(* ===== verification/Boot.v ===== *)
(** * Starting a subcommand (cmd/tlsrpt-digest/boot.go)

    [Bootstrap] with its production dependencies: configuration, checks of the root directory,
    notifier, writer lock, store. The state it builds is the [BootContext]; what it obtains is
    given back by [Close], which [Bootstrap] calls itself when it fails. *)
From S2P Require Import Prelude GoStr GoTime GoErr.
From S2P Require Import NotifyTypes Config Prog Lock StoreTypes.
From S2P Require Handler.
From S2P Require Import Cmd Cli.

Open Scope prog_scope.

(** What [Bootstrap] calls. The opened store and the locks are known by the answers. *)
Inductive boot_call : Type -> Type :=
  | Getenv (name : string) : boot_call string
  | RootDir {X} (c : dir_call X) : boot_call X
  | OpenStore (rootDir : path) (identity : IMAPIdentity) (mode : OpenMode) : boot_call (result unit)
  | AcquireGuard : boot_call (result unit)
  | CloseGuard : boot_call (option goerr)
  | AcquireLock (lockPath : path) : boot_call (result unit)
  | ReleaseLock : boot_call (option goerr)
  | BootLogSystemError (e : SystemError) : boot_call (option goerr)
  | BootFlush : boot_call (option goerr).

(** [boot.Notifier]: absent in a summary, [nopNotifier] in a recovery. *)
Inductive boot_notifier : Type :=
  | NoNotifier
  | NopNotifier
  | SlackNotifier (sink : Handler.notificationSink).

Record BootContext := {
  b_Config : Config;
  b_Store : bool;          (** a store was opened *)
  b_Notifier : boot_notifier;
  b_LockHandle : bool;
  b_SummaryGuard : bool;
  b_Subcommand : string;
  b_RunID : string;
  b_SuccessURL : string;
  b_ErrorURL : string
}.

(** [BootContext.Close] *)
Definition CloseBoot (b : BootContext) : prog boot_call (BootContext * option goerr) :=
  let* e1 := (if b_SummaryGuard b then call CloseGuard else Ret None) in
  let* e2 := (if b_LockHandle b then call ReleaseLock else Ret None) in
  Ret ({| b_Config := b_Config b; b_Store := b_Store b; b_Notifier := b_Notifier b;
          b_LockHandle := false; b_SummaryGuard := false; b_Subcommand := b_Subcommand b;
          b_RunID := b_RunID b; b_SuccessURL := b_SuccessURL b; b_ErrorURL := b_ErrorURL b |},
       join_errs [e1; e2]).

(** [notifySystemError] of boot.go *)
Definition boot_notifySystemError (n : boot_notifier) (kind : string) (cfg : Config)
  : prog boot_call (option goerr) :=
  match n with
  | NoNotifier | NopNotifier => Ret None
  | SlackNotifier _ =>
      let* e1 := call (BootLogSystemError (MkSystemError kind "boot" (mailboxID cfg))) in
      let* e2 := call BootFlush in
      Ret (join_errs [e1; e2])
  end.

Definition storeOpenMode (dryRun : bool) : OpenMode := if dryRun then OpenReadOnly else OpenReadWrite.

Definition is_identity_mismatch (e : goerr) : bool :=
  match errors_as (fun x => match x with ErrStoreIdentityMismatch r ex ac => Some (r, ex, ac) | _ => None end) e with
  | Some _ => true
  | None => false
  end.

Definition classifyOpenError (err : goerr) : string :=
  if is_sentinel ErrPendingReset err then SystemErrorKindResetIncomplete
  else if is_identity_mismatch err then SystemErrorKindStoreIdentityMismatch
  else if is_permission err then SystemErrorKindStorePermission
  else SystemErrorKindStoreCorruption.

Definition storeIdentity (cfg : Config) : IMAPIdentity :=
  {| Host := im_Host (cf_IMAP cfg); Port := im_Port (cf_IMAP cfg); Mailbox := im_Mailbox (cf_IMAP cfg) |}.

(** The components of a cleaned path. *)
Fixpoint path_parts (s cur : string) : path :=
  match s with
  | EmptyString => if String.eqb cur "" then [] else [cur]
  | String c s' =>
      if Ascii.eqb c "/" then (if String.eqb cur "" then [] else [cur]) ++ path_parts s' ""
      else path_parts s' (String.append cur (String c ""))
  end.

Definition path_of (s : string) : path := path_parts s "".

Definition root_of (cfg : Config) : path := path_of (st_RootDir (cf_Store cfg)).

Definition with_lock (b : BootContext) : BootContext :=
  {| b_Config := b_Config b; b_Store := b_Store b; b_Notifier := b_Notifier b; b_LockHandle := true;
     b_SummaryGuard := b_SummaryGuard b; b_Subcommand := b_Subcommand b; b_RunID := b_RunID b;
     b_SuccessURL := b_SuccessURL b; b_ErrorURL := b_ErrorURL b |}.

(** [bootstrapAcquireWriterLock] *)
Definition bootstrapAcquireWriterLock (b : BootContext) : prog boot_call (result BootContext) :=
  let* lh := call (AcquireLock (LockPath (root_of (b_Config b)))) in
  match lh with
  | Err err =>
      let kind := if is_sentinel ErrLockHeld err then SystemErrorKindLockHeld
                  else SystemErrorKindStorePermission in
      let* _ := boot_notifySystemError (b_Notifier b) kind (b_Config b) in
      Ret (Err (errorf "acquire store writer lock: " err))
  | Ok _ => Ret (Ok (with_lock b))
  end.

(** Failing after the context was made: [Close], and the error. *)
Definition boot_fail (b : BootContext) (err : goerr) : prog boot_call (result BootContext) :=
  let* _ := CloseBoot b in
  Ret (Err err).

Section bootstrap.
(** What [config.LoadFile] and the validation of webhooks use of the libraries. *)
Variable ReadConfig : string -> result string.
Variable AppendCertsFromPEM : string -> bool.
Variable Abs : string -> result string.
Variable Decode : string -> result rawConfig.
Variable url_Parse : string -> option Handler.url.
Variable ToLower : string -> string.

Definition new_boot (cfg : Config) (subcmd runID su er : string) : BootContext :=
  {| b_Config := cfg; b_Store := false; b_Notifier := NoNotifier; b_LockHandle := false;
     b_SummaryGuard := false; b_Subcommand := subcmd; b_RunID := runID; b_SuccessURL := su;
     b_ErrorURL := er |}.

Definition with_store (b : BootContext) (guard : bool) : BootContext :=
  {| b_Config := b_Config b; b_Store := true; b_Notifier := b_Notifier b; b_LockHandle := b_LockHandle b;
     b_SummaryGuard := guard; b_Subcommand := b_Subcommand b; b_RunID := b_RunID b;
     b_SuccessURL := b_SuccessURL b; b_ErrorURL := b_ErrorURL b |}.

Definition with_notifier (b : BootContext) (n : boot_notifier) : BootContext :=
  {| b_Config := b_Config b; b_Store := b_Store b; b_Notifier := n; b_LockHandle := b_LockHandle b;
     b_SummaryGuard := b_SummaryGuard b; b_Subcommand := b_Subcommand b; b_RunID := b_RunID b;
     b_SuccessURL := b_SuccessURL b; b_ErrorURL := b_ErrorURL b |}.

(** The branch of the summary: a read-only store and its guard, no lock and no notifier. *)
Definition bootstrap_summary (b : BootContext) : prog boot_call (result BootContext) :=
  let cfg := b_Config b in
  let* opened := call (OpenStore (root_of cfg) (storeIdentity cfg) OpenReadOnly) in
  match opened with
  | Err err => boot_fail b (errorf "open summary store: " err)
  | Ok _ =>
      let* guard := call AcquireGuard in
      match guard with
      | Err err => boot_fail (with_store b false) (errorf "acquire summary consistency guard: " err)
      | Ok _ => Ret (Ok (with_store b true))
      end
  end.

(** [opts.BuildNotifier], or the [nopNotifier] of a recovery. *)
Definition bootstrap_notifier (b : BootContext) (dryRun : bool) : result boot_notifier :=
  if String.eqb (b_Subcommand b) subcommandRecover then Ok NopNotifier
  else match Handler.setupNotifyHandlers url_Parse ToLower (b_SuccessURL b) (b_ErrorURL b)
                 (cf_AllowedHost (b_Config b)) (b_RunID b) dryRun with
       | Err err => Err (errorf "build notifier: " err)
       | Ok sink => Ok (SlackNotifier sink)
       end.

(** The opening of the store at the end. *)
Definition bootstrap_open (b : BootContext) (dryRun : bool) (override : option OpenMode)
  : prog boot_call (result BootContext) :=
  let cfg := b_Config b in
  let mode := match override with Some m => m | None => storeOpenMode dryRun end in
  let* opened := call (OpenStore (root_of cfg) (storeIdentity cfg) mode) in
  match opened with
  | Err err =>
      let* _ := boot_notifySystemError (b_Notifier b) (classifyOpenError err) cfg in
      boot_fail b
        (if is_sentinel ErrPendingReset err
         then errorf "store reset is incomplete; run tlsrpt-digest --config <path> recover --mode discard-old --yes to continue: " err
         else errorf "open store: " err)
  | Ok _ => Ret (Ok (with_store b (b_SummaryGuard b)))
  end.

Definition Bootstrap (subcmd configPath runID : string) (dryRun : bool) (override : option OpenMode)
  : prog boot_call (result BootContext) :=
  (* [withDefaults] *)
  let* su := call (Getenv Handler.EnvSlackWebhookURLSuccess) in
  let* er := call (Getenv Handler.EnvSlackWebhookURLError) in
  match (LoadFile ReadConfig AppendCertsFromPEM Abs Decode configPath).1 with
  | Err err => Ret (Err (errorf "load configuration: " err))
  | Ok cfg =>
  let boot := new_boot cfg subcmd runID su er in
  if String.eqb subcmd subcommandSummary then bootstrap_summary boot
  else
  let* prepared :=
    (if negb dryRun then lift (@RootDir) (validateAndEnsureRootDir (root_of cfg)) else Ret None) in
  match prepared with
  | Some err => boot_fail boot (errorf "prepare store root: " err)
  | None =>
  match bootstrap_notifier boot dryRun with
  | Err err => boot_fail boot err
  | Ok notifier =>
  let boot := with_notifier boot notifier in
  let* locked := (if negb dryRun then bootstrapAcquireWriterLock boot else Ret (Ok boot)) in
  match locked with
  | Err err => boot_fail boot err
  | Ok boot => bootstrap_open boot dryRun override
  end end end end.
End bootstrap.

|---|

*What the task requires*.
Write down again the exact lines running from the beginning of the data to the line containing "Inductive boot_notifier : Type", with both ends included.

*Solution to this exercise*.
(* ===== verification/Boot.v ===== *)
(** * Starting a subcommand (cmd/tlsrpt-digest/boot.go)

    [Bootstrap] with its production dependencies: configuration, checks of the root directory,
    notifier, writer lock, store. The state it builds is the [BootContext]; what it obtains is
    given back by [Close], which [Bootstrap] calls itself when it fails. *)
From S2P Require Import Prelude GoStr GoTime GoErr.
From S2P Require Import NotifyTypes Config Prog Lock StoreTypes.
From S2P Require Handler.
From S2P Require Import Cmd Cli.

Open Scope prog_scope.

(** What [Bootstrap] calls. The opened store and the locks are known by the answers. *)
Inductive boot_call : Type -> Type :=
  | Getenv (name : string) : boot_call string
  | RootDir {X} (c : dir_call X) : boot_call X
  | OpenStore (rootDir : path) (identity : IMAPIdentity) (mode : OpenMode) : boot_call (result unit)
  | AcquireGuard : boot_call (result unit)
  | CloseGuard : boot_call (option goerr)
  | AcquireLock (lockPath : path) : boot_call (result unit)
  | ReleaseLock : boot_call (option goerr)
  | BootLogSystemError (e : SystemError) : boot_call (option goerr)
  | BootFlush : boot_call (option goerr).

(** [boot.Notifier]: absent in a summary, [nopNotifier] in a recovery. *)
Inductive boot_notifier : Type :=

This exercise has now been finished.